100,000 killed, 2.1m displaced by B/Haram - Shettima
Over 100,000 persons died, 2.1 million others displaced and property worth $9billion destroyed by the Boko Haram insurgency as at December 2016, Borno State Governor Kashim Shettima said.
He said a total of 956,453 private houses representing 30% of the total number of houses in Borno were destroyed across the 27 Local Government Areas in the State.
Shettima was speaking in Abuja yesterday when he delivered a keynote lecture at the 2017 Murtala Muhammed Memorial Lecture organised by the Murtala Muhammed Foundation to commemorate 41 year anniversary of the assassination of the late head of state.

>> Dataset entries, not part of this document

(* ===== verification/Compensation.v ===== *)
(** * Market compensation
      (orderService/internal/services/order/compensation_service.go,
       services/consumer/market_consumer.go)

    When a market becomes unavailable its active orders are cancelled, each
    with an outbox event, in one transaction with the inbox row that makes the
    event's processing idempotent; the block state in Redis follows after the
    commit.  The properties: all of it or none of it happens under every
    pattern of failures, a processed event never acts again however often it
    is delivered, and no committed inbox row says "processing". *)

From S2P Require Import Prelude GoStrings GoErrors Effects Redis Pg Kafka Outbox Domain Events OrderDb MarketBlock OrderService OrderCorrect.
Local Open Scope string_scope.
Local Open Scope list_scope.
Local Open Scope Z_scope.

Section Service.
Context {St R : Type} `{HRd : Redis R} `{PT : PgTypes} `{DL : DecimalLib} `{PC : PriceColumn}
  `{U : GoLib} `{L : LuaNumbers} `{TT : PbTime} `{PB : !ProtoCodec}.
Context `{HD : !Has (pg OrderDB) St} `{HR : !Has R St}.
Variable blockTtl : Z.

(** The market of the event takes no more orders. *)
Definition unavailable (event : MarketStateChangedEvent) : bool :=
  negb (mse_Enabled event && match mse_DeletedAt event with None => true | _ => false end).

Definition cancel_reason : string := "market became unavailable".

Definition publishCancelledOrderEvents (marketEvent : MarketStateChangedEvent)
    (orderIDs : list UUID) : M St (option error) :=
  for_each orderIDs (λ orderID,
    let! id := uuid_New in
    let! now := time_Now in
    let! r := ProduceOrderStatusUpdated {|
      osu_EventID := id; osu_OrderID := orderID; osu_NewStatus := OrderStatusCancelled;
      osu_Reason := cancel_reason; osu_CorrelationID := mse_EventID marketEvent;
      osu_UpdatedAt := now |} in
    mret match r with
         | Ok _ => None
         | Err e => Some (wrap ("publish cancelled order status event for order " +:+
                                uuid_string orderID) e)
         end).

Definition applyCompensationTransaction (event : MarketStateChangedEvent) : M St (result unit) :=
  if negb (unavailable event) then mret (Ok tt)
  else
    let! r := CancelActiveOrdersByMarket (mse_MarketID event) in
    match r with
    | Err err => mret (Err err)
    | Ok cancelledIDs =>
        let! r := publishCancelledOrderEvents event cancelledIDs in
        mret match r with Some err => Err err | None => Ok tt end
    end.

Definition failProcessing (op : string) (inboxEvent : InboxEvent) (processErr : error) :
    M St (result unit) :=
  rollbackTransaction ;;!
  let! r := SaveFailed inboxEvent (error_text processErr) in
  mret match r with
       | Err saveErr =>
           Err (EWrap (op +:+ ": ") processErr
                  (" (additionally failed to persist inbox failure: " +:+ error_text saveErr +:+ ")"))
       | Ok _ => Err (wrap op processErr)
       end.

Definition synchronizeMarketBlockState (event : MarketStateChangedEvent) : M St (result bool) :=
  SynchronizeState blockTtl (mse_MarketID event) (unavailable event) (mse_UpdatedAt event).

(** Errors are logged and counted. *)
Definition trySynchronizeMarketBlockState (event : MarketStateChangedEvent) : M St unit :=
  synchronizeMarketBlockState event ;;! mret tt.

(** The flag says that the transaction is closed. *)
Definition handleSkippedEvent (event : MarketStateChangedEvent) (currentStatus : string) :
    M St (bool * option error) :=
  let! r := commitTransaction in
  match r with
  | Err err => mret (false, Some (wrap "commit skipped transaction" err))
  | Ok _ =>
      (if bool_decide (currentStatus = InboxEventStatusProcessed) then
         trySynchronizeMarketBlockState event
       else if bool_decide (currentStatus = InboxEventStatusProcessing) then
         trySynchronizeMarketBlockState event
       else mret tt) ;;!
      mret (true, None)
  end.

Definition op_Process : string := "MarketCompensationService.ProcessMarketStateChanged".

(** The columns the INSERT does not name are set by the statements. *)
Definition new_inbox_event (id eventID : UUID) (topic consumerGroup rawPayload : string) : InboxEvent := {|
  ie_ID := id; ie_EventID := eventID; ie_Topic := topic; ie_ConsumerGroup := consumerGroup;
  ie_Payload := rawPayload; ie_Status := InboxEventStatusProcessing; ie_ReceivedAt := zero_time;
  ie_ProcessedAt := None; ie_FailedAt := None; ie_ErrorMessage := None |}.

Definition ProcessMarketStateChanged (topic consumerGroup rawPayload : string)
    (event : MarketStateChangedEvent) : M St (result unit) :=
  try! _ := tx_Begin else wrap (op_Process +:+ ": begin transaction") in
  let! id := uuid_New in
  let inboxEvent := new_inbox_event id (mse_EventID event) topic consumerGroup rawPayload in
  let! r := BeginProcessing inboxEvent in
  match r with
  | Err err => failProcessing op_Process inboxEvent err
  | Ok (shouldProcess, currentStatus) =>
      if negb shouldProcess then
        let! (transactionClosed, err) := handleSkippedEvent event currentStatus in
        (if transactionClosed : bool then mret tt else rollbackTransaction) ;;!
        mret match err with Some e => Err e | None => Ok tt end
      else
        let! r := applyCompensationTransaction event in
        match r with
        | Err err => failProcessing op_Process inboxEvent err
        | Ok _ =>
            let! r := MarkProcessed (mse_EventID event) consumerGroup in
            match r with
            | Err err => failProcessing op_Process inboxEvent err
            | Ok _ =>
                let! r := commitTransaction in
                match r with
                | Err err =>
                    rollbackTransaction ;;!
                    mret (Err (wrap (op_Process +:+ ": commit transaction") err))
                | Ok _ => trySynchronizeMarketBlockState event ;;! mret (Ok tt)
                end
            end
        end
  end.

He said “A total of 665 municipal buildings comprising state ministries, LGA buildings, prisons, police stations and power distribution offices were destroyed in Borno. 5,335 classrooms and other school buildings were destroyed in 512 primary schools, 38 secondary schools and two tertiary institutions in the State.
“201 health centres, mostly primary healthcare clinics, dispensaries and some General Hospitals were all destroyed. The insurgents also destroyed 726 power substations and distribution lines just like they destroyed 1,630 water sources including motorized boreholes, hand pumps, solar powered boreholes and facilities for piped water schemes.
“Across 16 local government areas of the State, the insurgents bombed parks, gardens, orchards, game reserves, Green Wall projects and poisoned ponds, Rivers, Lakes and stole over 500,000 cattle. All these were in addition to setting ablaze markets, large scale farms and hundreds of trucks that evacuated farm produce for export to neighbouring countries.’’
He blamed escalation of the insurgency on his predecessor in office, former governor Ali Modu Sheriff. Shettima said Sheriff mismanaged the Boko Haram crisis by blatantly ignoring the entire incident in 2009 when the deadly sect first had violent confrontation with security forces in Maiduguri.
He also said former President Goodluck Jonathan initially believed in the conspiracy theory that Boko Haram was a northern agenda to destabilise his administration and did not take necessary action until by 2013.